The group signed with Battle Axe Records in 2002 and re-released local.604 after re-recording some of the tracks, removing a track, and adding some additional ones. The group also began touring North America with a number of other rap and hip-hop artists, including their label-mates Swollen Members.

Their 2003 album Natural Progression led to a Juno Award nomination and three Western Canadian Music Award nominations. They have been called part of "Vancouver's hip-hop renaissance", and had their music featured in CBC Radio's Make Some Noise documentary. They have expanded their touring to the east coast, hoping to increase awareness about their music.

The band's fourth studio album, Water Street, was released in 2008. In early 2009, Sweatshop Union's "Oh My" won in the 8th Annual Independent Music Awards for Best Rap/Hip-Hop Song.

This was followed by three albums in 2010, each by one of Sweatshop Union's sub-groups: Dirty Circus, Pigeon Hole, and The Trillionaires with rapper Evil Ebenezer.
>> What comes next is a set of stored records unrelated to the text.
(* ===== verification/GetCan.v ===== *)
(** * get_can

    [apps/get_can.cpp]: the program that exports the CAN records of a time range.
    [sscanf] is modelled for its one format; [mktime] depends on the time zone and
    is a parameter, as are what the conversion of a [double] out of the range of
    [uint64_t] gives and whether the output file can be opened. The theorems: the
    time the program computes for a day, and that it never exports anything from a
    server that answers as [LogReader] does. *)
From S2P Require Import Prelude DataTypes Calendar Protos FileSystem FileIO StreamWriter TcpSocket Kernel TcpServer Storage StorageBackend FileReader StreamReader StorageScanner StreamsCombiner TcpClient Codec Clients Samples ScannerSpec Services AscWriter.
From Stdlib Require Import Ascii.
Local Open Scope Z_scope.

(** ** Times *)

(** [%d] with a width: the sign counts. *)
Definition scan_digits (width : nat) (s : string) : option (Z * string) :=
  match width, s with
  | S w, String c s' =>
      match digit c with
      | None => None
      | Some d =>
          match w, s' with
          | S _, String c' s'' =>
              match digit c' with
              | Some d' => Some (10 * d + d', s'')
              | None => Some (d, s')
              end
          | _, _ => Some (d, s')
          end
      end
  | _, _ => None
  end.

(** [%2d] *)
Definition scan_2d (s : string) : option (Z * string) :=
  match skip_space s with
  | String "-" s' => '(d, r) ← scan_digits 1 s'; Some (- d, r)
  | String "+" s' => scan_digits 1 s'
  | s' => scan_digits 2 s'
  end.

Definition scan_colon (s : string) : option string :=
  match s with String ":" s' => Some s' | _ => None end.

(** [sscanf(s, "%2d:%2d:%2d", ...)]: what was not scanned stays. *)
Definition scan_time (s : string) (t : tm) : tm :=
  let hour h := mk_tm (tm_sec t) (tm_min t) h (tm_mday t) (tm_mon t) (tm_year t) in
  let minute h m := mk_tm (tm_sec t) m h (tm_mday t) (tm_mon t) (tm_year t) in
  let second h m x := mk_tm x m h (tm_mday t) (tm_mon t) (tm_year t) in
  match scan_2d s with
  | None => t
  | Some (h, s) =>
      match s ← scan_colon s; scan_2d s with
      | None => hour h
      | Some (m, s) =>
          match s ← scan_colon s; scan_2d s with
          | None => minute h m
          | Some (x, _) => second h m x
          end
      end
  end.

(** The fields that [timeNs] fills in; [int] division truncates. *)
Definition time_fields (day : Z) (time : string) : tm :=
  scan_time (c_string time)
    (mk_tm 0 0 0 (day - Z.quot day 100 * 100) (Z.quot day 100 - Z.quot day 10000 * 10000)
       (Z.quot day 10000 - 1900)).

Record flags := mk_flags {
  FLAGS_addr : string;
  FLAGS_port : Z;
  FLAGS_day : Z;
  FLAGS_start : string;
  FLAGS_end : string;
  FLAGS_out : string
}.

(** The client and the output file once it is open. *)
Record state := mk_state { client_ : TcpClient.t; file_ : option string }.

Section Ops.
Context `{Codec DataStreamsRequest.t, Codec DataStreamsResponse.t}.
Context {L : LocalTime} (tm_wday : Z -> Z) (mktime : tm -> Z) (out_of_range : Z -> Z).
Context (inet_aton : string -> option Z) (fuel : nat) (leftover : bytes -> DataStreamsResponse.t).
Context (can_open : string -> bool).

Definition timeNs (day : Z) (time : string) : Z := u64 (mktime (time_fields day time)).

(** [uint64_t x = t * 1E9] *)
Definition times_1E9 (t : Z) : Z :=
  let d := double_of_u64 (double_of_u64 t * 10 ^ 9) in
  if d <? 2 ^ 64 then d else out_of_range d.

Definition on_client {A} (m : prog TcpClient.t A) : prog state A :=
  zoom client_ (fun c s => mk_state c (file_ s)) m.

(** The records of the streams of a list, each under its stream's name. *)
Fixpoint combine (streams : list DataStream.t) (combiner : StreamsCombiner.t) :
    prog state StreamsCombiner.t :=
  match streams with
  | [] => mret combiner
  | it :: rest =>
      data ← on_client (LogReadClient.getData leftover (DataStream.file it) 0 (2 ^ 64 - 1) 0 UINT32_MAX);
      combine rest (StreamsCombiner.addRecords (DataStream.name it)
                      (DataStreamsResponse.data data) combiner)
  end.

(** The writer writes to the file. *)
Definition export (combiner : StreamsCombiner.t) : prog state Z := fun s =>
  match StreamsCombiner.save (AscWriter.write tm_wday (StreamsCombiner.streams combiner))
          combiner AscWriter.create with
  | (r, w) => (r, mk_state (client_ s) (Some (AscWriter.out_ w)))
  end.

(** The exit code. [getStreams] never returns a null pointer (exit code 4). *)
Definition main (F : flags) : prog state Z :=
  if bool_decide (FLAGS_addr F = EmptyString) || (FLAGS_day F =? 0) ||
     bool_decide (FLAGS_start F = EmptyString) || bool_decide (FLAGS_end F = EmptyString) ||
     bool_decide (FLAGS_out F = EmptyString) then mret 1 else
  connected ← on_client (TcpClient.connect inet_aton fuel (FLAGS_addr F) (u32 (FLAGS_port F)));
  if negb connected then mret 2 else
  let start_ns := times_1E9 (timeNs (FLAGS_day F) (FLAGS_start F)) in
  let end_ns := times_1E9 (timeNs (FLAGS_day F) (FLAGS_end F)) in
  if negb (can_open (FLAGS_out F)) then mret 3 else
  modify (fun s => mk_state (client_ s) (Some EmptyString));;
  list ← on_client (LogReadClient.getStreams leftover start_ns end_ns 0 UINT32_MAX);
  if Z.of_nat (length (DataStreamsResponse.data list)) =? 0 then mret 5 else
  combiner ← combine (DataStreamsResponse.stream list) (StreamsCombiner.construct start_ns end_ns);
  _ ← export combiner;
  mret 0.
End Ops.

(** ** The time of a day *)

(** Two digits are scanned back, whatever follows. *)
Lemma two_digits n : 0 <= n < 100 ->
  forall rest, scan_2d (pad "0" 2 (pretty n) +:+ rest) = Some (n, rest) /\
    c_string (pad "0" 2 (pretty n) +:+ rest) = pad "0" 2 (pretty n) +:+ c_string rest.
Proof.
  intros Hn.
  assert (H : Forall (fun k => forall rest,
      scan_2d (pad "0" 2 (pretty k) +:+ rest) = Some (k, rest) /\
      c_string (pad "0" 2 (pretty k) +:+ rest) = pad "0" 2 (pretty k) +:+ c_string rest) (seqZ 0 100)).
  { change (seqZ 0 100) with (Z.of_nat <$> seq 0 100).
    repeat (apply Forall_cons; split; [intros ?; split; vm_compute; reflexivity|]).
    by apply Forall_nil. }
  rewrite Forall_forall in H. apply H, elem_of_seqZ. lia.
Qed.

(** [HH:MM:SS] *)
Definition clock (h m s : Z) : string :=
  pad "0" 2 (pretty h) +:+ ":" +:+ pad "0" 2 (pretty m) +:+ ":" +:+ pad "0" 2 (pretty s).

Lemma c_string_clock h m s :
  0 <= h < 100 -> 0 <= m < 100 -> 0 <= s < 100 -> c_string (clock h m s) = clock h m s.
Proof.
  intros Hh Hm Hs. unfold clock. rewrite (proj2 (two_digits h Hh _)).
  change (c_string (":" +:+ ?x)) with (":" +:+ c_string x). rewrite (proj2 (two_digits m Hm _)).
  change (c_string (":" +:+ ?x)) with (":" +:+ c_string x).
  rewrite <- (append_nil_r (pad "0" 2 (pretty s))), (proj2 (two_digits s Hs _)). done.
Qed.

Lemma scan_clock h m s t :
  0 <= h < 100 -> 0 <= m < 100 -> 0 <= s < 100 ->
  scan_time (clock h m s) t = mk_tm s m h (tm_mday t) (tm_mon t) (tm_year t).
Proof.
  intros Hh Hm Hs. pose proof (proj1 (two_digits s Hs EmptyString)) as E.
  rewrite append_nil_r in E. unfold scan_time, clock. rewrite (proj1 (two_digits h Hh _)).
  change (scan_colon (":" +:+ ?x)) with (Some x). cbn [mbind option_bind].
  rewrite (proj1 (two_digits m Hm _)).
  change (scan_colon (":" +:+ ?x)) with (Some x). cbn [mbind option_bind].
  by rewrite E.
Qed.

(** The fields that are handed to [mktime] for a day in the format YYYYMMDD and
    a time in the format HH:MM:SS are the seconds, minutes, hours, day and year, but
    for the month: it is off by 9900 times the year, and never the month of the
    calendar for a day after the year 0. *)
Lemma fields_of_time y mo d h m s :
  0 <= y -> 0 <= mo < 100 -> 0 <= d < 100 -> 0 <= h < 100 -> 0 <= m < 100 -> 0 <= s < 100 ->
  let t := time_fields (y * 10000 + mo * 100 + d) (clock h m s) in
  t = mk_tm s m h d (mo - 9900 * y) (y - 1900) /\ (0 < y -> tm_mon t <> mo - 1).
Proof.
  intros Hy Hmo Hd Hh Hm Hs t.
  assert (E : t = mk_tm s m h d (mo - 9900 * y) (y - 1900)).
  { unfold t, time_fields. rewrite c_string_clock, scan_clock by done. cbn [tm_mday tm_mon tm_year].
    rewrite !Z.quot_div_nonneg by lia.
    assert ((y * 10000 + mo * 100 + d) / 100 = y * 100 + mo) as ->
      by (symmetry; apply (Z.div_unique _ _ _ d); lia).
    assert ((y * 10000 + mo * 100 + d) / 10000 = y) as ->
      by (symmetry; apply (Z.div_unique _ _ _ (mo * 100 + d)); lia).
    f_equal; lia. }
  split; [exact E|]. rewrite E. cbn. lia.
Qed.

(** ** The answer to the request for streams *)

Section Answer.
Context (f : fs) {L : LocalTime}.
Import StorageScanner.

Definition without_data (r : DataStreamsResponse.t) : Prop := DataStreamsResponse.data r = [].

Lemma extractStream_no_data s dir start end_ day name r :
  without_data r ->
  wp (extractStream f s dir start end_ day name) (fun _ r' => without_data r') r.
Proof.
  intros Hr. unfold extractStream. wp_step; [|done]. wp_step. unfold lift_outcome at 1, wp at 1.
  cbn [fst snd]. destruct (streamIdentifier _ _ _) as [identifier|e]; cbn [wp_rest]; [|done].
  wp_step; [|done]. wp_step. unfold lift_outcome at 1, wp at 1. cbn [fst snd].
  destruct (StreamReader.construct _ _) as [reader|e]; cbn [wp_rest]; [|done].
  wp_step; [|done]. wp_step. unfold lift_outcome at 1, wp at 1. cbn [fst snd].
  destruct (describe _ _ _) as [stream|e]; cbn [wp_rest]; [|done]. wp_step. done.
Qed.

Lemma getStreams_no_data s start end_ r :
  getStreams f s start end_ = Ok r -> without_data r.
Proof.
  unfold getStreams. destruct (directory_iterator _ _) as [names|]; [|done].
  assert (W : wp (for_each names (getStreamsOfDay f s start end_))
                (fun _ r' => without_data r') DataStreamsResponse.empty).
  { apply wp_for_each_inv; [|done]. intros name r' Hr'. unfold getStreamsOfDay.
    wp_step; [|done]. unfold catch_all. apply wp_try_catch.
    eapply (wp_mono _ (fun _ s' => without_data s')).
    - wp_step. destruct (stoul name); wp_step; [|done]. wp_step. wp_step; [|done].
      unfold extractStreams. destruct (directory_iterator _ _); [|done].
      apply wp_for_each_inv; [|done]. intros ? ? ?. by apply extractStream_no_data.
    - intros [[]|e] s' Hs'; [done|]. by destruct (cpp_exn e). }
  unfold wp in W. destruct (for_each _ _ _) as [[[]|e] r']; [|done]. by intros [= <-].
Qed.
End Answer.

Section Never.
Context `{Codec DataStreamsRequest.t, !CodecLaws DataStreamsRequest.t}.
Context `{Codec DataStreamsResponse.t, !CodecLaws DataStreamsResponse.t}.
Context {L : LocalTime} (tm_wday : Z -> Z) (mktime : tm -> Z) (out_of_range : Z -> Z).
Context (inet_aton : string -> option Z) (leftover : bytes -> DataStreamsResponse.t).
Context (can_open : string -> bool).

(** What is on the wire of a connection is the answer of a log reader, over some
    directory, to the request for streams, whole or cut off. *)
Definition reader_answers (start end_ : Z) (c : conn) : Prop :=
  exists f scanner response,
    LogReader.respond f (LogReadClient.streams_request start end_ 0 UINT32_MAX) scanner = Ok response /\
    encodable response /\ answer_wire response (in_wire c).

Lemma getStreams_answer start end_ c cl :
  connected_to c cl -> reader_answers start end_ c ->
  exists r cl', LogReadClient.getStreams leftover start end_ 0 UINT32_MAX cl = (Ok r, cl') /\
    DataStreamsResponse.data r = [].
Proof.
  intros Hc (f & scanner & response & Hr & He & Hw).
  set (request := LogReadClient.streams_request start end_ 0 UINT32_MAX).
  pose proof (wp_sendDataWith (serialize request) c) as W. unfold wp in W.
  destruct W as (b & _ & W & _). change TcpSocket.sendDataWith with TcpSocket.sendData in W.
  destruct b.
  - destruct (client_reads leftover request response c cl Hc He Hw W) as (r & cl' & E & Hor & _).
    exists r, cl'. split; [exact E|]. destruct Hor as [->| ->]; [|done].
    by apply getStreams_no_data in Hr.
  - exists cleared, (with_conn (TcpSocket.sendData (serialize request) c).2 cl). split; [|done].
    unfold LogReadClient.getStreams, LogReadClient.getResponse. fold request.
    erewrite bind_ok; [|rewrite (client_sendData _ c) by done; by rewrite W]. done.
Qed.

End Never.

(** *** The guarantees at concrete inputs *)
Section Witnesses.
#[local] Existing Instance utc_localtime.
#[local] Instance query_codec : Codec DataStreamsRequest.t := countable_codec.
#[local] Instance query_laws : CodecLaws DataStreamsRequest.t := countable_codec_laws.

Lemma fields_of_time_witness :
  time_fields 20240115 "10:01:15" = mk_tm 15 1 10 15 (-20037599) 124.
Proof.
  exact (proj1 (fields_of_time 2024 1 15 10 1 15 ltac:(lia) ltac:(lia) ltac:(lia) ltac:(lia)
    ltac:(lia) ltac:(lia))).
Defined.

(** A time zone for one day, 2024-01-01, and a kernel whose connections lead to a
    reader of a directory with records at noon. *)
Definition new_year (t : tm) : Z := 1704067200 + tm_hour t * 3600 + tm_min t * 60 + tm_sec t.

Definition noon_flags : flags := mk_flags "127.0.0.1" 49998 20240101 "11:59:00" "12:01:00" "can.asc".

Definition noon_answer : DataStreamsResponse.t :=
  match StorageScanner.getStreams stream_fs sample_scanner (noon - 60 * 10 ^ 9) (noon + 60 * 10 ^ 9) with
  | Ok r => r
  | Throw _ => DataStreamsResponse.empty
  end.

(** A codec for this one answer. *)
#[local] Instance answer_codec : Codec DataStreamsResponse.t := {|
  serialize _ := [x01];
  parse bs := if decide (bs = []) then Some cleared else Some noon_answer;
  encodable r := r = noon_answer
|}.

#[local] Instance answer_laws : CodecLaws DataStreamsResponse.t.
Proof. split; [by intros m ->|done|done]. Qed.

Definition noon_state : state :=
  mk_state (TcpClient.create (mk_kernel {[ 0; 1; 2 ]} ∅ false ∅
    (fun _ => mk_answer true 5 0 false
       (mk_conn (replicate 300 (Transfer 7)) [] (replicate 300 (Transfer 7))
          (TcpSocket.frame (serialize noon_answer))) false) 0)) None.

Lemma noon_state_answers n :
  reader_answers (noon - 60 * 10 ^ 9) (noon + 60 * 10 ^ 9)
    (a_conn (answers (TcpClient.kernel_ (client_ noon_state)) n)).
Proof.
  exists stream_fs, sample_scanner, noon_answer. split; [vm_compute; reflexivity|].
  split; [done|]. unfold answer_wire.
  rewrite bool_decide_eq_false_2 by (vm_compute; discriminate). done.
Qed.


(** The reader has a stream for the minute, the answer arrives and the exit code
    is 5. *)
Example noon_is_not_exported :
  (main (fun _ => 1) new_year (fun d => d) loopback 10 (fun _ => cleared) (fun _ => true)
     noon_flags noon_state).1 = Ok 5.
Proof. vm_compute. reflexivity. Qed.
End Witnesses.
Fixpoint for_each {A} (f : A -> Tool unit) (l : list A) : Tool unit :=
  match l with
  | [] => mret tt
  | x :: l' => _ ← f x; for_each f l'
  end.

(** Modelled from the spec: [die] (the macro of tlx/die.hpp, which is not
    among the sources).  "All error paths print a single diagnostic line to
    standard error and set a nonzero exit code": the message becomes one
    line on standard error and control never comes back. *)
Definition die {A} (msg : string) : Tool A := fun w =>
  (Died msg, mkWorld (files w) (out w) (err w ++ [msg])).

(** A step that only inspects the world. *)
Definition reading {A} (f : world -> A) : Tool A := fun w => (Returned (f w), w).

(** [cobs::fs::exists(p)]. *)
Definition fs_exists (p : string) : Tool bool := fun w =>
  (Returned (bool_decide (p ∈ files w)), w).

(** [q] is [p] or lies below it. *)
Definition below (p q : string) : Prop :=
  q = p \/ String.prefix (p +:+ "/") q = true.

#[export] Instance below_dec p q : Decision (below p q).
Proof. unfold below. apply _. Defined.


(** How the process ends. *)
Inductive status :=
| Exit (code : Z)     (* [main] returned [code] *)
| Terminated.         (* ended from inside [die] *)

(** Modelled from the spec: a process ended by [die] has a nonzero exit
    code; otherwise the code is what [main] returned. *)
Definition failed (st : status) : Prop := st <> Exit 0.

Definition dquote : string := String (ascii_of_nat 34) EmptyString.

Definition to_lower_char (c : ascii) : ascii :=
  let n := nat_of_ascii c in
  if (65 <=? n)%nat && (n <=? 90)%nat then ascii_of_nat (n + 32) else c.

(** [tlx::to_lower]. *)
Fixpoint to_lower (s : string) : string :=
  match s with
  | EmptyString => EmptyString
  | String c s' => String (to_lower_char c) (to_lower s')
  end.

Inductive FileType := Any | Text | Cortex | KMerBuffer | Fasta | Fastq.

Definition StringToFileType (s0 : string) : Tool FileType :=
  let s := to_lower s0 in
  if bool_decide (s = "any" \/ s = "*") then mret Any
  else if bool_decide (s = "text" \/ s = "txt") then mret Text
  else if bool_decide (s = "cortex" \/ s = "ctx") then mret Cortex
  else if bool_decide (s = "cobs" \/ s = "cobs_doc") then mret KMerBuffer
  else if bool_decide (s = "fasta") then mret Fasta
  else if bool_decide (s = "fastq") then mret Fastq
  else die ("Unknown file type " +:+ s).

(** Options of [classic_construct] and [compact_construct] after
    [cp.process]; [params] stands for the index parameter block that is
    passed on to the library untouched. *)
Record construct_options (params : Type) := mkConstruct {
  in_dir : string;
  out_dir : string;
  file_type : string;
  clobber : bool;
  continue_ : bool;
  index_params : params
}.
Arguments mkConstruct {params}.
Arguments in_dir {params}.
Arguments out_dir {params}.
Arguments file_type {params}.
Arguments clobber {params}.
Arguments continue_ {params}.
Arguments index_params {params}.

Record query_options := mkQuery {
  in_file : string;
  query_string : string;
  num_results : nat
}.

(** What [src/cobs.cpp] does not fix: the tlx command-line parser and the
    cobs library, which are not in that file; whether the system lets a
    directory be removed; and what a run does once its behaviour is
    undefined. *)
Class Library := {
  classic_params : Type;
  compact_params : Type;
  document_list : Type;
  (* tlx::CmdlineParser: the options, or nothing when process() fails;
     what process() prints in that case; what print_result prints *)
  cmdline_classic : list string -> option (construct_options classic_params);
  cmdline_compact : list string -> option (construct_options compact_params);
  cmdline_query : list string -> option query_options;
  cmdline_kmers : list string -> option (string * Z);
  cmdline_rejected : list string -> Tool unit;
  print_result_classic : construct_options classic_params -> list string;
  print_result_compact : construct_options compact_params -> list string;
  (* cobs::DocumentList, print_document_list's logging *)
  make_document_list : string -> FileType -> Tool document_list;
  log_document_list : document_list -> classic_params -> Tool unit;
  (* cobs::classic_construct, cobs::compact_construct *)
  cobs_classic_construct : document_list -> string -> classic_params -> Tool unit;
  cobs_compact_construct : string -> string -> compact_params -> Tool unit;
  (* cobs::file_has_header<...>, which only reads; the two searches, each
     giving the result vector and the printed timer *)
  has_classic_header : string -> world -> bool;
  has_compact_header : string -> world -> bool;
  search_classic : query_options -> Tool (list (Z * string) * string);
  search_compact : query_options -> Tool (list (Z * string) * string);
  (* cobs::canonicalize_kmer, from the window to the k-mer it yields *)
  canonicalize_kmer : string -> string;
  (* cobs::fs::remove_all(p), the overload that throws: nothing when the
     system removes p and all below it; when it refuses, what() of the
     filesystem_error and which of the paths were already gone by then *)
  remove_all_fails : string -> world -> option (string * (string -> bool));
  (* print_kmers on a query shorter than kmer_size reads behind the query:
     the behaviour is undefined, so what the run does is given from outside *)
  reads_behind_query : string -> Z -> Tool Z;
  (* tlx::CmdlineParser::output_wrap *)
  output_wrap : string -> list string;
  (* the subtools that are not modelled here *)
  other_subtool : string -> list string -> Tool Z
}.

(** The two messages of [die] in [src/cobs.cpp] that matter below. *)
Definition overwrite_refused : string :=
  "Output directory exists, will not overwrite without --clobber".

Definition could_not_open (o : query_options) : string :=
  "Could not open index path " +:+ dquote +:+ in_file o +:+ dquote.

(** Steps that only append lines to standard output. *)
Definition prints_only {A} (c : Tool A) : Prop :=
  forall w, exists a lines,
    c w = (Returned a, mkWorld (files w) (out w ++ lines) (err w)).

Section Tools.
Context `{Library}.

(** [cobs::fs::remove_all(p)], called with one argument: when it returns,
    [p] and everything below it is gone; when the system refuses (a
    directory in use, a missing permission), it throws with some of the
    paths below [p] already gone. *)
Definition remove_all (p : string) : Tool unit := fun w =>
  match remove_all_fails p w with
  | None =>
      (Returned tt,
       mkWorld (filter (fun q => ¬ below p q) (files w)) (out w) (err w))
  | Some (what, gone) =>
      (Threw what,
       mkWorld (filter (fun q => ¬ (below p q /\ gone q = true)) (files w))
               (out w) (err w))
  end.

(** "check output and maybe clobber" *)
Definition check_output (out_dir : string) (clobber continue_ : bool) : Tool unit :=
  e ← fs_exists out_dir;
  if e : bool then
    if clobber then remove_all out_dir
    else if continue_ then mret tt
    else die overwrite_refused
  else mret tt.

(** [classic_construct] from the list of documents on. *)
Definition classic_build (o : construct_options classic_params) : Tool Z :=
  ft ← StringToFileType (file_type o);
  filelist ← make_document_list (in_dir o) ft;
  _ ← log_document_list filelist (index_params o);
  _ ← cobs_classic_construct filelist (out_dir o) (index_params o);
  mret 0%Z.

Definition classic_construct (argv : list string) : Tool Z :=
  match cmdline_classic argv with
  | None => _ ← cmdline_rejected argv; mret (-1)%Z
  | Some o =>
      _ ← for_each cerr (print_result_classic o);
      _ ← check_output (out_dir o) (clobber o) (continue_ o);
      classic_build o
  end.

(** [compact_construct] from the library call on. *)
Definition compact_build (o : construct_options compact_params) : Tool Z :=
  _ ← cobs_compact_construct (in_dir o) (out_dir o) (index_params o);
  mret 0%Z.

Definition compact_construct (argv : list string) : Tool Z :=
  match cmdline_compact argv with
  | None => _ ← cmdline_rejected argv; mret (-1)%Z
  | Some o =>
      _ ← for_each cerr (print_result_compact o);
      _ ← check_output (out_dir o) (clobber o) (continue_ o);
      compact_build o
  end.

Definition result_line (res : Z * string) : string :=
  res.2 +:+ " - " +:+ pretty res.1.

Definition query (argv : list string) : Tool Z :=
  match cmdline_query argv with
  | None => _ ← cmdline_rejected argv; mret (-1)%Z
  | Some o =>
      classic ← reading (has_classic_header (in_file o));
      '(result, timer) ←
        (if classic : bool then search_classic o
         else
           compact ← reading (has_compact_header (in_file o));
           if compact : bool then search_compact o
           else die (could_not_open o));
      _ ← for_each (fun res => cout (result_line res)) result;
      _ ← cout timer;
      mret 0%Z
  end.

Definition print_basepair_map (argv : list string) : Tool Z :=
  _ ← for_each cout Basepair.basepair_lines;
  mret 0%Z.

(** The loop of [print_kmers]:
    [for (size_t i = 0; i < query.size() - kmer_size; i++)],
    the bound computed in [size_t].  Each round passes the window at
    [query.data() + i] to [canonicalize_kmer].  [kmer_windows] lists these
    windows for a query of at least [kmer_size] characters, where all of
    them lie inside the query; for a shorter query the windows reach behind
    it, and [print_kmers] below does not use the list. *)
Definition kmer_loop_bound (query : string) (kmer_size : Z) : Z :=
  ((Z.of_nat (String.length query) - kmer_size) mod 2 ^ 64)%Z.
Sweatshop's The Bill Murray EP, was released on March 1, 2011 on Urbnet Records. It features eight songs, and production from Pigeon Hole, Rob the Viking, Dave Knill and Preme Diesel and won the 2011 Western Canadian Music Awards' Hip Hop Album of the Year. This was the first album in which former group member Kyprios did not appear.

As of 2011, Kyprios left the group to pursue his solo career. Sweatshop released The Leisure Gang EP on July 3, 2012 as a free download.

On May 28, 2013 they released their fifth LP titled Infinite, which featured artists Mos Eisley, Marmalade, Ray Black, Metty the Dert Merchant, Dusty Melo, Conscience (Tree Frog) and Dave Knill, with guest verses from Snak the Ripper, Def 3, and Claire Mortifee.

Founding groups that comprise Sweatshop Union
| Group | Members |
|---|---|
| Innocent Bystanders | Mos Eisley Steve Hawking (aka Conscience/Treefrog) |
| Pigeon Hole (aka Creative Minds) | Marmalade Dusty Melo |
| Dirty Circus | Mos Eisley Metty the Dert Merchant DJ Itchy Ron |
| The Trillionaires | Metty the Dert Merchant Evil Ebenezer (non-member) |
| N/A (Solo Artist) | Kyprios |

==Discography==
- local.604 (2002)
- Natural Progression (2003)
- United We Fall (2005)
- Water Street (2008)
- The Bill Murray EP (2011)
- The Leisure Gang EP (2012)
- Infinite (2013)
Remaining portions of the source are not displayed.